Albert Schweitzer's THe Quest of the Historical Jesus will always be the most important book about the study of Jesus written in modern times. Remarkable enough, however, the full text has never been available in English. A second German edition came out in 1913 with such extensive modifications and additions as to make it a new book, but it was never translated. Now, at last, after the overcoming of many difficulties, the first complete text is available in English. The book is around 300 pages longer than the earlier one. It contains three additional chapters, those on comparative studies of Jesus and on the situation at the end of the nineteenth century, have been substantially enlarged and revised. Schweitzer also made many changes elsewhere, and cut out a number of passages. On close inspection the original translation has proved quite unsatisfactory, and this has been revised throughout and the text has, of course, been reset. Instead of reading and looking like a museum piece, Schweitzer;s classic comes up as fresh as it had been written yesterday.

Judges' and contributors' comments

Martyn Percy: Influential, almost totemic.

John Pridmore: The abiding importance of this, the greatest book about Jesus ever written, lies in Schweitzer’s recognition that – ironically – the identity of Jesus is not to be discovered by historical investigation at all but only in obedience to the demands that Jesus makes on us – to which truth Schweitzer’s life is abiding testimony.

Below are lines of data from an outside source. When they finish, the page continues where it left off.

(* ===== verification/PipelineList.v ===== *)
(** The list of pipelines, apps/oos/src/mainview/components/PipelineListPanel.tsx,
    and the examples beside it, PipelineExamplesDrawer.tsx.

    The panel is a transition system: a click, a key or an answer is an event,
    a call that is out keeps what it was made with.  [list_kept] says what holds
    when every call is answered before the next event, the cases after it what happens
    when not; [examples_parse] reads the examples and the text of a new pipeline with
    the grammar.  Ctrl-S runs the function the editor was mounted with, as the wrapper's
    [onMount] is called once; the editor is mounted while a pipeline is selected. *)

From S2P Require Export Lexing.
From S2P Require PipelineGrammar Console.
Import PipelineGrammar(PipelineGrammar).
From Stdlib Require Import ZifyBool.

#[local] Set Warnings "-register-all".

Definition NL : str := [10%N].

(** * The texts *)

Definition newTemplate (name : str) : str :=
  join NL
    [ #"pipeline " ++ quoted name ++ #" {"; [];
      #"  source db   main"; [];
      #"  mode    context"; #"  llm     " ++ quoted #"gemma4:26b"; #"  embedding " ++ quoted #"bge-m3:latest"; [];
      #"  step llm analyse {"; #"    from   main"; #"    mode   aggregate";
      #"    prompt " ++ quoted #"Analysiere die Daten und erstelle eine Zusammenfassung"; #"  }"; [];
      #"  out editor"; #"}" ].

Record PipelineExample := MkExample { ex_label : str; ex_description : str; ex_source : str }.
Definition q := quoted.
Definition EXPERT : str := #"    system " ++ q #"Du bist ein erfahrener Versicherungsgutachter.".
Definition EXAMPLES : list PipelineExample :=
  [ MkExample #"Einfacher LLM" #"Alle Dokumente einer DB-Quelle direkt in ein LLM laden (mode=context)." (join NL
      [ #"pipeline " ++ q #"Einfache Analyse" ++ #" {"; #"  source db schaeden from pipeline_documents"; [];
        #"  mode    context"; #"  llm     " ++ q #"gemma4:26b"; [];
        #"  step llm zusammenfassung {"; #"    from   schaeden"; #"    mode   aggregate"; EXPERT;
        #"    prompt " ++ q #"Erstelle eine strukturierte Zusammenfassung aller Fälle."; #"  }"; []; #"  out editor"; #"}" ]);
    MkExample #"Einzelfall" #"Einen einzelnen Fall analysieren — Fall-Nr direkt im Editor eintragen." (join NL
      [ #"pipeline " ++ q #"Einzel-Fall Analyse" ++ #" {"; #"  source db schaeden from pipeline_documents"; [];
        #"  mode    context"; #"  llm     " ++ q #"gemma4:latest"; [];
        #"  step where einzel {"; #"    from schaeden"; #"    where {";
        #"      { fall_nr: { _eq: " ++ q #"SCH-2024-0001" ++ #" } }"; #"    }"; #"  }"; [];
        #"  step llm analyse {"; #"    from   einzel"; #"    mode   aggregate"; EXPERT;
        #"    prompt " ++ q #"Erstelle eine präzise Zusammenfassung dieses Schadensfalles."; #"  }"; []; #"  out editor"; #"}" ]);
    MkExample #"SQL + Semantic" #"SQL-Filter → Cosine-Suche → LLM Analyse." (join NL
      [ #"pipeline " ++ q #"Betrugs-Analyse" ++ #" {"; #"  source db schaeden from pipeline_documents"; [];
        #"  mode      context"; #"  llm       " ++ q #"gemma4:26b"; #"  embedding " ++ q #"bge-m3:latest"; [];
        #"  step where vorauswahl {"; #"    from schaeden"; #"    where {";
        #"      { kategorie: { _eq: " ++ q #"Einbruch" ++ #" } }"; #"    }"; #"  }"; [];
        #"  step semantic betrug {"; #"    from   vorauswahl"; #"    query  " ++ q #"Betrugsverdacht mit Serientäter";
        #"    query  " ++ q #"kein unabhängiger Zeuge"; #"    limit  20"; #"  }"; [];
        #"  step llm pruefung {"; #"    from   betrug"; #"    mode   per-row"; EXPERT;
        #"    prompt " ++ q #"Prüfe diesen Fall auf Betrugsindikatoren. Antworte strukturiert."; #"  }"; [];
        #"  step llm bericht {"; #"    from   pruefung"; #"    mode   aggregate";
        #"    prompt " ++ q #"Erstelle einen Betrugsbericht mit Risikoranking."; #"  }"; []; #"  out editor"; #"}" ]);
    MkExample #"Map-Reduce" #"Alle Fälle einzeln analysieren, dann zusammenfassen." (join NL
      [ #"pipeline " ++ q #"Portfolio Analyse" ++ #" {"; #"  source db schaeden from pipeline_documents"; [];
        #"  mode    context"; #"  llm     " ++ q #"gemma4:26b"; [];
        #"  step llm analyse {"; #"    from   schaeden"; #"    mode   per-row"; EXPERT;
        #"    prompt " ++ q #"Prüfe diesen Schadensfall: Betrug? Risiko? Besonderheiten?"; #"  }"; [];
        #"  step llm bericht {"; #"    from   analyse"; #"    mode   aggregate";
        #"    prompt " ++ q #"Erstelle eine Zusammenfassung aller auffälligen Punkte mit Risikoranking."; #"  }"; []; #"  out editor"; #"}" ]);
    MkExample #"Vektor-Vorauswahl (mass)" #"Vektor-Vorauswahl → LLM pro Fall → aggregierter Bericht (mode=mass)." (join NL
      [ #"pipeline " ++ q #"Fraud Detection (mass)" ++ #" {"; #"  source db  schaeden from pipeline_documents"; [];
        #"  mode      mass"; #"  llm       " ++ q #"gemma4:26b"; #"  embedding " ++ q #"bge-m3:latest"; [];
        #"  step semantic vorauswahl {"; #"    from  schaeden"; #"    query " ++ q #"Anzeichen von Versicherungsbetrug";
        #"    query " ++ q #"widersprüchliche Angaben zum Schadenshergang"; #"    limit 20"; #"  }"; [];
        #"  step llm pruefung {"; #"    from   vorauswahl"; #"    mode   per-row";
        #"    prompt " ++ q #"Prüfe auf Anzeichen von Versicherungsbetrug"; #"  }"; [];
        #"  step llm bericht {"; #"    from   pruefung"; #"    mode   aggregate";
        #"    prompt " ++ q #"Erstelle einen Betrugsprüfungs-Bericht mit Risikoranking"; #"  }"; []; #"  out editor"; #"}" ]) ].

(** * The panel *)

Record PipelineRow := MkRow { row_name : str; row_source : str }.
#[export] Instance row_eq_dec : EqDecision PipelineRow.
Proof. solve_decision. Defined.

John Saxbee: Believe it or not, this complex and controversial book was instrumental in converting my father to Christianity so that, a few years later, I was born into a devout churchgoing family.  Somehow, Schweitzer’s Jesus scratched my father where he itched, and nothing was ever the same again. My faith remains that there is a Jesus who meets each one according to their needs and circumstances, and that goes to the heart of mission and ministry always and everywhere. 

Alan Billings: Reading Schweitzer was quite disturbing though there were important lessons to absorb: the futility of trying to pin down ‘the historical Jesus’ and the dangers of finding a Jesus in one’s own image – and so the need for vigilance. The last paragraph made a deep impression at the time and has remained to haunt ever since: ‘He comes to us as One unknown, without a name, as of old, by the lake-side, He came to those men who knew Him not. He speaks to us the same word: 'Follow thou me!' and sets us to the tasks which He has to fulfil for our time. He commands. And to those who obey Him, whether they be wise or simple, He will reveal Himself in the toils, the conflicts, the sufferings which they shall pass through in His fellowship; and, as an ineffable mystery, they shall learn in their own experience Who He is.’